[Start of Attachment]
(** C15: Merkle proofs are sound. A proof that [verify_proof] accepts against
    the root of a trie claims what the trie holds: the value of the key for an
    inclusion proof, and absence for a non-inclusion proof; a proof can only
    lie with a node that collides with a node of the trie. *)
Theorem proof_sound (s : MutableTrie D) (t : tree) (M : gmap bytes bytes) (k : bytes) (e : option bytes)
    (nodes : list bytes) :
  represents s t → contents t M → wf_key k → apart (subs t) → uncollided t nodes →
  Forall (fun n => keccak256 n = EMPTY_ROOT → n = [0x80]) nodes →
  verify_proof (root s) k e nodes = Ok true → e = M !! k.
Proof.
  intros [Ho Hsm Hr Hi Hf] Hc Hk Ha Hun Hem E. destruct (wf_key_path k Hk) as [Hp _]. destruct Hk as [Hw _].
  rewrite Hr in E. rewrite <- (ct_get _ _ Hc k Hw). destruct Ho as [->|Hcan].
  - cbn [tget]. destruct nodes as [|n nodes]; cbn [verify_proof verify_loop root_of] in E.
    + injection E as E. by apply opt_bytes_eqb_true in E.
    + apply Forall_cons in Hem as [Hn _]. case_bool_decide as En; [|done]. rewrite (Hn En) in E.
      change (decode [0x80]) with (Ok (E := TrieError) NEmpty) in E. injection E as E. by apply opt_bytes_eqb_true in E.
  - rewrite root_of_ne in E by (by destruct t). destruct nodes as [|n nodes]; cbn [verify_proof] in E.
    + injection E as E. apply andb_true_iff in E as [E _]. apply bool_decide_eq_true_1 in E.
      by destruct (apart_root _ Ha t (self_canon t Hcan)).
    + rewrite <- (drop_0 (expand k)). eapply verify_loop_sound; rewrite ?drop_0; try done. lia.
Qed.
[End of Attachment]
- [Work instructions]: For this exercise, return the material above in full and exactly.

- [Response below]:
(** C15: Merkle proofs are sound. A proof that [verify_proof] accepts against
    the root of a trie claims what the trie holds: the value of the key for an
    inclusion proof, and absence for a non-inclusion proof; a proof can only
    lie with a node that collides with a node of the trie. *)
Theorem proof_sound (s : MutableTrie D) (t : tree) (M : gmap bytes bytes) (k : bytes) (e : option bytes)
    (nodes : list bytes) :
  represents s t → contents t M → wf_key k → apart (subs t) → uncollided t nodes →
  Forall (fun n => keccak256 n = EMPTY_ROOT → n = [0x80]) nodes →
  verify_proof (root s) k e nodes = Ok true → e = M !! k.
Proof.
  intros [Ho Hsm Hr Hi Hf] Hc Hk Ha Hun Hem E. destruct (wf_key_path k Hk) as [Hp _]. destruct Hk as [Hw _].
  rewrite Hr in E. rewrite <- (ct_get _ _ Hc k Hw). destruct Ho as [->|Hcan].
  - cbn [tget]. destruct nodes as [|n nodes]; cbn [verify_proof verify_loop root_of] in E.
    + injection E as E. by apply opt_bytes_eqb_true in E.
    + apply Forall_cons in Hem as [Hn _]. case_bool_decide as En; [|done]. rewrite (Hn En) in E.
      change (decode [0x80]) with (Ok (E := TrieError) NEmpty) in E. injection E as E. by apply opt_bytes_eqb_true in E.
  - rewrite root_of_ne in E by (by destruct t). destruct nodes as [|n nodes]; cbn [verify_proof] in E.
    + injection E as E. apply andb_true_iff in E as [E _]. apply bool_decide_eq_true_1 in E.
      by destruct (apart_root _ Ha t (self_canon t Hcan)).
    + rewrite <- (drop_0 (expand k)). eapply verify_loop_sound; rewrite ?drop_0; try done. lia.
Qed.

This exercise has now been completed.